Your assignment – Only certain lines below are wanted: those starting at the line containing "What the reading" and ending at the line containing "Record family_laws (f", both included, each retyped exactly.

Source records Block Start

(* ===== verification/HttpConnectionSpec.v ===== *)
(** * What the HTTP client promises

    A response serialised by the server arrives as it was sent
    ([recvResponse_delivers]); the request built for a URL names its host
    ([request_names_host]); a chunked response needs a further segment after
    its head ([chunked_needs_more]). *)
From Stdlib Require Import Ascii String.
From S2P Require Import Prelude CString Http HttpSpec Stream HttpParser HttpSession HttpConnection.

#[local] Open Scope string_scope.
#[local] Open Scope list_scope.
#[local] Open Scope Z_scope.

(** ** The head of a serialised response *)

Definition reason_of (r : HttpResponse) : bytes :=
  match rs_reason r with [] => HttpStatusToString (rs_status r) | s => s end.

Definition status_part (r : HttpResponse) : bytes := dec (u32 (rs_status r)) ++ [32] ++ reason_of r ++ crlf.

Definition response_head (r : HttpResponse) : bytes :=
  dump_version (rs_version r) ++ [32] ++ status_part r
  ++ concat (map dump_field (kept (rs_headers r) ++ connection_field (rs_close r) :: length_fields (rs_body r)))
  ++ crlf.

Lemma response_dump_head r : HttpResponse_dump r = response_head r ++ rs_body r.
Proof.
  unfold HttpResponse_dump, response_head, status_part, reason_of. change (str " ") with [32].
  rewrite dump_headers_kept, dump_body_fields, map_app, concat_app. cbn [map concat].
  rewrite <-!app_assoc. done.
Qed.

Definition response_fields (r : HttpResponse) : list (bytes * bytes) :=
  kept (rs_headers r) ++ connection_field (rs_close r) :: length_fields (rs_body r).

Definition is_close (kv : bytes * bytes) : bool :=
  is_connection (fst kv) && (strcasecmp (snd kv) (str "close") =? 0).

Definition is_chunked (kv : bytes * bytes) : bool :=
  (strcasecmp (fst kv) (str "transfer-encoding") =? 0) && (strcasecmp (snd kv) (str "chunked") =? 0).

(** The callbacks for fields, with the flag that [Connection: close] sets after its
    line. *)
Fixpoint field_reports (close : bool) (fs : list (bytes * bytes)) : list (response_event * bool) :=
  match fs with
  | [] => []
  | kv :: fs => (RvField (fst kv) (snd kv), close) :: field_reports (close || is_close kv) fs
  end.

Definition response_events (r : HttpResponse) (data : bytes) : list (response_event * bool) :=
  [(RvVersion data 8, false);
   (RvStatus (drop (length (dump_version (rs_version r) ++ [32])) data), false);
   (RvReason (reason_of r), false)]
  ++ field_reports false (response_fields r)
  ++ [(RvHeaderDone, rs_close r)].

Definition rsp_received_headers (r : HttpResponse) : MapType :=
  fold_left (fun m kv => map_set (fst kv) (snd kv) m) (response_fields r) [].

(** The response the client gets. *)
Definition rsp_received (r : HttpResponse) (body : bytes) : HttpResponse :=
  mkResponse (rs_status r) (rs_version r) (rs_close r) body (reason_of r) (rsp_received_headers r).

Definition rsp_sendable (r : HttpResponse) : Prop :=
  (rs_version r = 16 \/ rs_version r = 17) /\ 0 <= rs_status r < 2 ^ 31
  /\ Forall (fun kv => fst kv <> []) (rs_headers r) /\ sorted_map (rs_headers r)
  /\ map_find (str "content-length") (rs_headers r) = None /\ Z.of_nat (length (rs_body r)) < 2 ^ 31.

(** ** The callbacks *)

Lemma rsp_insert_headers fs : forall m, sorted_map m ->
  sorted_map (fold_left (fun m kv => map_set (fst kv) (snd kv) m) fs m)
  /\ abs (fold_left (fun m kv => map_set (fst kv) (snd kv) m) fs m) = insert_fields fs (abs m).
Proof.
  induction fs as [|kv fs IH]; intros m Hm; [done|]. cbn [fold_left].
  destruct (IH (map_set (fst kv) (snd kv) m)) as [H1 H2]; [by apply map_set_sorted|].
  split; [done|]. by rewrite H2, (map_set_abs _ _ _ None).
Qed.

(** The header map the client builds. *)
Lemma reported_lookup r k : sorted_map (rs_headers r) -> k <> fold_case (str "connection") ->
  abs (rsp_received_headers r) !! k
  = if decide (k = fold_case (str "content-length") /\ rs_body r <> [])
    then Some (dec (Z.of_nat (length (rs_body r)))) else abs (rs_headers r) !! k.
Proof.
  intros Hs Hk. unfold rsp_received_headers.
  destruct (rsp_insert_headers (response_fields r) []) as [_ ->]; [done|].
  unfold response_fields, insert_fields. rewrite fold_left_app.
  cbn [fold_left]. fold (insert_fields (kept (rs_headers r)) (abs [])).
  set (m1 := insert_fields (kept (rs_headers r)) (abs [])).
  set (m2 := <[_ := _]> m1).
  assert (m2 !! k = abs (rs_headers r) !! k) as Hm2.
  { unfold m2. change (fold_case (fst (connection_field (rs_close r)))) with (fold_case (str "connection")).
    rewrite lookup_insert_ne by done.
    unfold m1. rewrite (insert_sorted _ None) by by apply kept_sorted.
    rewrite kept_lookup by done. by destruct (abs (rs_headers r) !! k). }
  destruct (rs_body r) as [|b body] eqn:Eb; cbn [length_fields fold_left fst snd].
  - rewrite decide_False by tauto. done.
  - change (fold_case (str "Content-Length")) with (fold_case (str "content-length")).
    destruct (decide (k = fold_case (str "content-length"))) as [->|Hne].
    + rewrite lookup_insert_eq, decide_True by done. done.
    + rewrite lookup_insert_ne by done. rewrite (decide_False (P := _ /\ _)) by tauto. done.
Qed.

Source records Block End
Source records Block Start

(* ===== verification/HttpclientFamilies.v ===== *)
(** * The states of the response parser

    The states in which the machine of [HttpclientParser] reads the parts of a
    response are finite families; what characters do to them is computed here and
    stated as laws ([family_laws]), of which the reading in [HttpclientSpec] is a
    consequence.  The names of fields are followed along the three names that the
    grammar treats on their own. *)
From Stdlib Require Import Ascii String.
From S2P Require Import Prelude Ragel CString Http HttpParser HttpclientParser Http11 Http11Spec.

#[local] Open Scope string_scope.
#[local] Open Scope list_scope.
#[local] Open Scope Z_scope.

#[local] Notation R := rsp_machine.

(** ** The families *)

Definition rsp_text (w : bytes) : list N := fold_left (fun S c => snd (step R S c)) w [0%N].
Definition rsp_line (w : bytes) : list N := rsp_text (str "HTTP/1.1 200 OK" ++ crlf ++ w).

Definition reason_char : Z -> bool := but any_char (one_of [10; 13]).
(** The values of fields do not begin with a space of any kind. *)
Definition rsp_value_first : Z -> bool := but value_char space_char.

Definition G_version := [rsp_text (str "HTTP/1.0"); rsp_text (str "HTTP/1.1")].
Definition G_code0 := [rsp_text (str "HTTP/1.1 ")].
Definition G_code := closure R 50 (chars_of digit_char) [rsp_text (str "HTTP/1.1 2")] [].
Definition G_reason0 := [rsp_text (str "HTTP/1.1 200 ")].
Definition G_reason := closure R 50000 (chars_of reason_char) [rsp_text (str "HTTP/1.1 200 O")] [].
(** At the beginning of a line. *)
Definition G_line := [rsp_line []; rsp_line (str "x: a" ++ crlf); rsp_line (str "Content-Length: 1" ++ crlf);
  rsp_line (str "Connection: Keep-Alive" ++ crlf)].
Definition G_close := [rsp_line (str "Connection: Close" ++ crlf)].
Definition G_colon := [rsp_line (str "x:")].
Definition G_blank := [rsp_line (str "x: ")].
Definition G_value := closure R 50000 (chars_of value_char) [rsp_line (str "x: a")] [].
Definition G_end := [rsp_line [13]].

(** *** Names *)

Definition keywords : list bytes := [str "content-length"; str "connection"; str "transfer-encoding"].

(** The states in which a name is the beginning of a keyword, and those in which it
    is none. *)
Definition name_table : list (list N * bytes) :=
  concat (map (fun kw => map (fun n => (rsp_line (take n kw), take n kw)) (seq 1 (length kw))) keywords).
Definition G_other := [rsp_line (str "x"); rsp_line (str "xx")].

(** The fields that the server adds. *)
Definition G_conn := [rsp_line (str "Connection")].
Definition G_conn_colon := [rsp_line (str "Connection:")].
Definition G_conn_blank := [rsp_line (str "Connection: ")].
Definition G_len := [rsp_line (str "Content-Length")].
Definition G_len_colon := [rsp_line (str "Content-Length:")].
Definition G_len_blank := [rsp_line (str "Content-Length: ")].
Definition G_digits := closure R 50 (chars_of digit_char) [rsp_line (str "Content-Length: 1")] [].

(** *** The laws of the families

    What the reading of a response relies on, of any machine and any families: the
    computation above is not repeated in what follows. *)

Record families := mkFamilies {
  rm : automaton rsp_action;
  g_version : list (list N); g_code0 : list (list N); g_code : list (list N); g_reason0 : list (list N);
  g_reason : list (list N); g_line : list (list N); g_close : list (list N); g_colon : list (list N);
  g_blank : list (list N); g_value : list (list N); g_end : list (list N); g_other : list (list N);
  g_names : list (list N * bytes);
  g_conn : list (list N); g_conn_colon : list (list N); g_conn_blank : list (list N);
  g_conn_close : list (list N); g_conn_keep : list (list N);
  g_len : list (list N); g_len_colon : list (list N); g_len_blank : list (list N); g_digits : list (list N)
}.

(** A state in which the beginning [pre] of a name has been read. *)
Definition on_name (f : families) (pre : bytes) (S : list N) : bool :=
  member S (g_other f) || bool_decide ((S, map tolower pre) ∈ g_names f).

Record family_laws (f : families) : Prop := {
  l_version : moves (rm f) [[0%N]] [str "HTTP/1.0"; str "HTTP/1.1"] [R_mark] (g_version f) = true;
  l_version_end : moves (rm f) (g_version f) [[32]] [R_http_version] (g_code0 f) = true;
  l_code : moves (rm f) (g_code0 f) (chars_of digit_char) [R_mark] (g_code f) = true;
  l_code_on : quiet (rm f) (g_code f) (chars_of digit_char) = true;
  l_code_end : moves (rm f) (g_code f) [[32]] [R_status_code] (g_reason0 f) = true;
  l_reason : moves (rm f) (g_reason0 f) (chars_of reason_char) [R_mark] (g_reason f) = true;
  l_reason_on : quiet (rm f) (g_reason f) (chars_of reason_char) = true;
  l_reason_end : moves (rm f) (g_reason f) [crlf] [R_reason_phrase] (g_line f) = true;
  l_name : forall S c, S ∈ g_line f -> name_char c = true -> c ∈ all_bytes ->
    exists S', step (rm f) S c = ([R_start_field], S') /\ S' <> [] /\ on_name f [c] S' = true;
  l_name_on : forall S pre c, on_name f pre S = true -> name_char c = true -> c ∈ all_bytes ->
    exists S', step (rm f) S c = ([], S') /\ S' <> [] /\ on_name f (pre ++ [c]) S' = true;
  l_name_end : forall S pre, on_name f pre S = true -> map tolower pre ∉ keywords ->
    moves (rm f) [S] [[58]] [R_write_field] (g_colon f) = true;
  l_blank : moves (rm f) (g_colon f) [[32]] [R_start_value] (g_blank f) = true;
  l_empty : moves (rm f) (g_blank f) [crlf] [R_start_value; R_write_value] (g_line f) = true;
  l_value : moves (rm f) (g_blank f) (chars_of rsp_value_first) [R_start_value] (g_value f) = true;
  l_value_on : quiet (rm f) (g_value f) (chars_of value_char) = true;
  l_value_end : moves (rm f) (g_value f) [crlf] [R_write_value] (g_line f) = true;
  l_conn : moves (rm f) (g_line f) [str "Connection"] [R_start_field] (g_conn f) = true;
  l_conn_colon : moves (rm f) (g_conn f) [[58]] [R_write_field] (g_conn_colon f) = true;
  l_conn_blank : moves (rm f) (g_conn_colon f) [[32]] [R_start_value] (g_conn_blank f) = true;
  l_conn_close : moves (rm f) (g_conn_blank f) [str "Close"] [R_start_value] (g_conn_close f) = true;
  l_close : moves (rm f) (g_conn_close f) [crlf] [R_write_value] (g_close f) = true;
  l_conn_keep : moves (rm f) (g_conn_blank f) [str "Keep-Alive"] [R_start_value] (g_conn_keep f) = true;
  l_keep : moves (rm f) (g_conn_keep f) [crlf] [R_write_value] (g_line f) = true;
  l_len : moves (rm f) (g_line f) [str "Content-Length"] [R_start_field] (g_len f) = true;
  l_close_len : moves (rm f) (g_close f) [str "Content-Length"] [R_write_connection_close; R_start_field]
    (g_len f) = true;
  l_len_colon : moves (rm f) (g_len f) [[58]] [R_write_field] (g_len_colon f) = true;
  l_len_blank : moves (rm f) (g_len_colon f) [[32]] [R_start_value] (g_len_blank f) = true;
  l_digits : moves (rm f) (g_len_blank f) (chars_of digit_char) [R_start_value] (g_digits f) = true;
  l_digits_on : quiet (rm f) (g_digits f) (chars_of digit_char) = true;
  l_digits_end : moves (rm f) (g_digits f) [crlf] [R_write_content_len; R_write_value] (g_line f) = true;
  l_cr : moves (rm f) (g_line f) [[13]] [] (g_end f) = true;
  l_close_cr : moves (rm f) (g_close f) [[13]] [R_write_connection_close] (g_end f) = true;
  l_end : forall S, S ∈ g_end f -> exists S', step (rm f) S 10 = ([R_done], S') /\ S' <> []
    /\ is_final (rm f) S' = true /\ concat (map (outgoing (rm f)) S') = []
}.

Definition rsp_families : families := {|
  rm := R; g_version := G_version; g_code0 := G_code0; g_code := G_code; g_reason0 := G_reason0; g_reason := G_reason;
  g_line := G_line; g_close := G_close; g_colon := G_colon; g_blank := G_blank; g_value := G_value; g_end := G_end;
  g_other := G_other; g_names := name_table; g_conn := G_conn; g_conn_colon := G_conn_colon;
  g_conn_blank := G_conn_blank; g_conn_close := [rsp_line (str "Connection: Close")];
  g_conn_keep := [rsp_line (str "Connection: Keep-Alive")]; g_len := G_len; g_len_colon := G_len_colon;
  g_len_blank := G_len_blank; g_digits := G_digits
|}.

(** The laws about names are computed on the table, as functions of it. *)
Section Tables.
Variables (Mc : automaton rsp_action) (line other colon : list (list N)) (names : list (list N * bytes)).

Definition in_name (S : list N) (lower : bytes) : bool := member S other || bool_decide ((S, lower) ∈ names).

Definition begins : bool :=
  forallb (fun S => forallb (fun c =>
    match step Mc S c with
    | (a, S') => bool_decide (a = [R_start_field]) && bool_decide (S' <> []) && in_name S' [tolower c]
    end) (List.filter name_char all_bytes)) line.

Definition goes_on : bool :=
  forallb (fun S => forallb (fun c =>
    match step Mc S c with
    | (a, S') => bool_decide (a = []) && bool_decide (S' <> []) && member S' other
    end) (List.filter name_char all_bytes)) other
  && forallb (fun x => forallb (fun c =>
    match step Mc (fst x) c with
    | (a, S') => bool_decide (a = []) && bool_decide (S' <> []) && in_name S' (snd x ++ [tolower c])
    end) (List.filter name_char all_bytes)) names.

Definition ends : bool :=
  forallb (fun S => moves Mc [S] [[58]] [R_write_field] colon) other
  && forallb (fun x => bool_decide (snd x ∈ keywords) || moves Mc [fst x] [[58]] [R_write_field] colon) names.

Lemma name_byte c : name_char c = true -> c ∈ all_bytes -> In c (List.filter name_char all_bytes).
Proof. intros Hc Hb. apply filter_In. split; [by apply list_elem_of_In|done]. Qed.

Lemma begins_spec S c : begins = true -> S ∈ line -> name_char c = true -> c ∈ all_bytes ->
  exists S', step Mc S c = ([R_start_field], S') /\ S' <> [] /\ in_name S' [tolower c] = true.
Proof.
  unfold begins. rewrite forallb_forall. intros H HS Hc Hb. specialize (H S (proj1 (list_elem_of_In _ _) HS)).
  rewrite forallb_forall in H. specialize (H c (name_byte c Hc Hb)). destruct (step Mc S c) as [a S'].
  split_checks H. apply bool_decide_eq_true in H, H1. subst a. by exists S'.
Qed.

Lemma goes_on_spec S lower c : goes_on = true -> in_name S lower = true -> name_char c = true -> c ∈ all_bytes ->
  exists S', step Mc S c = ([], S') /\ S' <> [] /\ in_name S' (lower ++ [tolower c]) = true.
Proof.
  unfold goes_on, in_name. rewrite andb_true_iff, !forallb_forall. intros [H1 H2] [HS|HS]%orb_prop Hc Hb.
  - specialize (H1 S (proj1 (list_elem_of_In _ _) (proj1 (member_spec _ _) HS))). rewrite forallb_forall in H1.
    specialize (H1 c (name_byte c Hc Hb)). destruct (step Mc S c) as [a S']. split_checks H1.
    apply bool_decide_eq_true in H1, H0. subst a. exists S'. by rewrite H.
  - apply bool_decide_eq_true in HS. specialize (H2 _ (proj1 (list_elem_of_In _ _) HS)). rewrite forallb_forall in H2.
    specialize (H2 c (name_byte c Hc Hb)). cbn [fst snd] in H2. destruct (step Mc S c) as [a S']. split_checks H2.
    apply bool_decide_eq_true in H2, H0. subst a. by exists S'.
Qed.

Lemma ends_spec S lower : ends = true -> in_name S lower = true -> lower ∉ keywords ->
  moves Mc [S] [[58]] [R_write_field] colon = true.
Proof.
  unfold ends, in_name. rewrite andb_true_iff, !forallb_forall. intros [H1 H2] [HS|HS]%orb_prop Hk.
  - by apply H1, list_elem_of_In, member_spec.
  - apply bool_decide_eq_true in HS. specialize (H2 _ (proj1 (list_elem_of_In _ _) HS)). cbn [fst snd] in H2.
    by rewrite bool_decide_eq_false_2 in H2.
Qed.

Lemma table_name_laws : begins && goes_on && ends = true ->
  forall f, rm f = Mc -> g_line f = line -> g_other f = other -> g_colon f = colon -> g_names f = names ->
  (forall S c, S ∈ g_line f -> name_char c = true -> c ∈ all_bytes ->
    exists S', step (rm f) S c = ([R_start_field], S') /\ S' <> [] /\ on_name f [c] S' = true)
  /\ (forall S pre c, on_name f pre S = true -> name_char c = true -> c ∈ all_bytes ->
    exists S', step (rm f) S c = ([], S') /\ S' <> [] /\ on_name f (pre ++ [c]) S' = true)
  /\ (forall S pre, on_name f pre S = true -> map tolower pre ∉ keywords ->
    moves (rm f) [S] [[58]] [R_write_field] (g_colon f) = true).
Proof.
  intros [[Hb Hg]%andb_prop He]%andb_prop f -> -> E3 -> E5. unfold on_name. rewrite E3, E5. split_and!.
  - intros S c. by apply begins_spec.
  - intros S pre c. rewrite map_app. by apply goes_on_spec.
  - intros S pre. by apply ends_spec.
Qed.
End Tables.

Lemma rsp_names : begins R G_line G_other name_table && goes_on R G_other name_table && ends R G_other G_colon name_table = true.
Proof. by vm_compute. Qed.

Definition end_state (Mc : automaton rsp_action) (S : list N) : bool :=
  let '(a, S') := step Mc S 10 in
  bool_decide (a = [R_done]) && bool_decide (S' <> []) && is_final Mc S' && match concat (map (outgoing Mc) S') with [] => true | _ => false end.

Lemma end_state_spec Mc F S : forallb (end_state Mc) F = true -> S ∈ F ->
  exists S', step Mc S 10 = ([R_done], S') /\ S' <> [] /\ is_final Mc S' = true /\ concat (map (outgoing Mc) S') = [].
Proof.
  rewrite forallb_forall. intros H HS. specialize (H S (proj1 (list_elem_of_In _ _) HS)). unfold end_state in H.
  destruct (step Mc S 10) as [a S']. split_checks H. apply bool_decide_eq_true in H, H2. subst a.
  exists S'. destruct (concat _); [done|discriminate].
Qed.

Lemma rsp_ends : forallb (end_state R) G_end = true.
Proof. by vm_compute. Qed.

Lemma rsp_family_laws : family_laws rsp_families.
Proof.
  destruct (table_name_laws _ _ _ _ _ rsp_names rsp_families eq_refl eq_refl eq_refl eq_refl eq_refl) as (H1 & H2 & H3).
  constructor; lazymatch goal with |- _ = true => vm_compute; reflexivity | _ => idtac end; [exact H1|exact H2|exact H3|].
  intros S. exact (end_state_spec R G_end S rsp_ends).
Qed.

Source records Block End
Source records Block Start

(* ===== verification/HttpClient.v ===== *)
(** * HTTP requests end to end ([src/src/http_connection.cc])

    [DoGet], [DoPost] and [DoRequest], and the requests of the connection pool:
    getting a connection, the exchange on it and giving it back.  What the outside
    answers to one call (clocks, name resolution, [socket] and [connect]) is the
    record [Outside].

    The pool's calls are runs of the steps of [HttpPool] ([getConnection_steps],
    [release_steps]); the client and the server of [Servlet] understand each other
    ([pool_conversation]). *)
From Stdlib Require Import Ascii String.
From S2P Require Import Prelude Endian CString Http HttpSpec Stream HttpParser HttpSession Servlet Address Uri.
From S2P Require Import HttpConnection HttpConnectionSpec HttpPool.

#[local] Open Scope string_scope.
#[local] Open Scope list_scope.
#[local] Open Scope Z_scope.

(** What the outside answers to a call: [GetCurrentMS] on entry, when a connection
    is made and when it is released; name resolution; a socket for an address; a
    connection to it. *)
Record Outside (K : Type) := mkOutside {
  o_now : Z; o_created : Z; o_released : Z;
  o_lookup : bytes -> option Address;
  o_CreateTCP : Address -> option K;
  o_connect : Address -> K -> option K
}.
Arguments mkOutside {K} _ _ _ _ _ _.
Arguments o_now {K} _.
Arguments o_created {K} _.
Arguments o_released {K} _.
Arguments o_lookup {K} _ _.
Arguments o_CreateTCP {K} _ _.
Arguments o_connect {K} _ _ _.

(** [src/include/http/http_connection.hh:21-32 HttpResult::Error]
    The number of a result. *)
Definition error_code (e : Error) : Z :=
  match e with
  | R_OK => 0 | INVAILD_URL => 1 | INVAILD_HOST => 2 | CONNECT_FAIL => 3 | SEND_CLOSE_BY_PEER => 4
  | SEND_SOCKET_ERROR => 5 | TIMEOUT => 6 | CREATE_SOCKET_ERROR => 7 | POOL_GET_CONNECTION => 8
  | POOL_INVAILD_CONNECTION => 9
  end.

Source records Block End

Answer for this exercise –
    What the reading of a response relies on, of any machine and any families: the
    computation above is not repeated in what follows. *)

Record families := mkFamilies {
  rm : automaton rsp_action;
  g_version : list (list N); g_code0 : list (list N); g_code : list (list N); g_reason0 : list (list N);
  g_reason : list (list N); g_line : list (list N); g_close : list (list N); g_colon : list (list N);
  g_blank : list (list N); g_value : list (list N); g_end : list (list N); g_other : list (list N);
  g_names : list (list N * bytes);
  g_conn : list (list N); g_conn_colon : list (list N); g_conn_blank : list (list N);
  g_conn_close : list (list N); g_conn_keep : list (list N);
  g_len : list (list N); g_len_colon : list (list N); g_len_blank : list (list N); g_digits : list (list N)
}.

(** A state in which the beginning [pre] of a name has been read. *)
Definition on_name (f : families) (pre : bytes) (S : list N) : bool :=
  member S (g_other f) || bool_decide ((S, map tolower pre) ∈ g_names f).

Record family_laws (f : families) : Prop := {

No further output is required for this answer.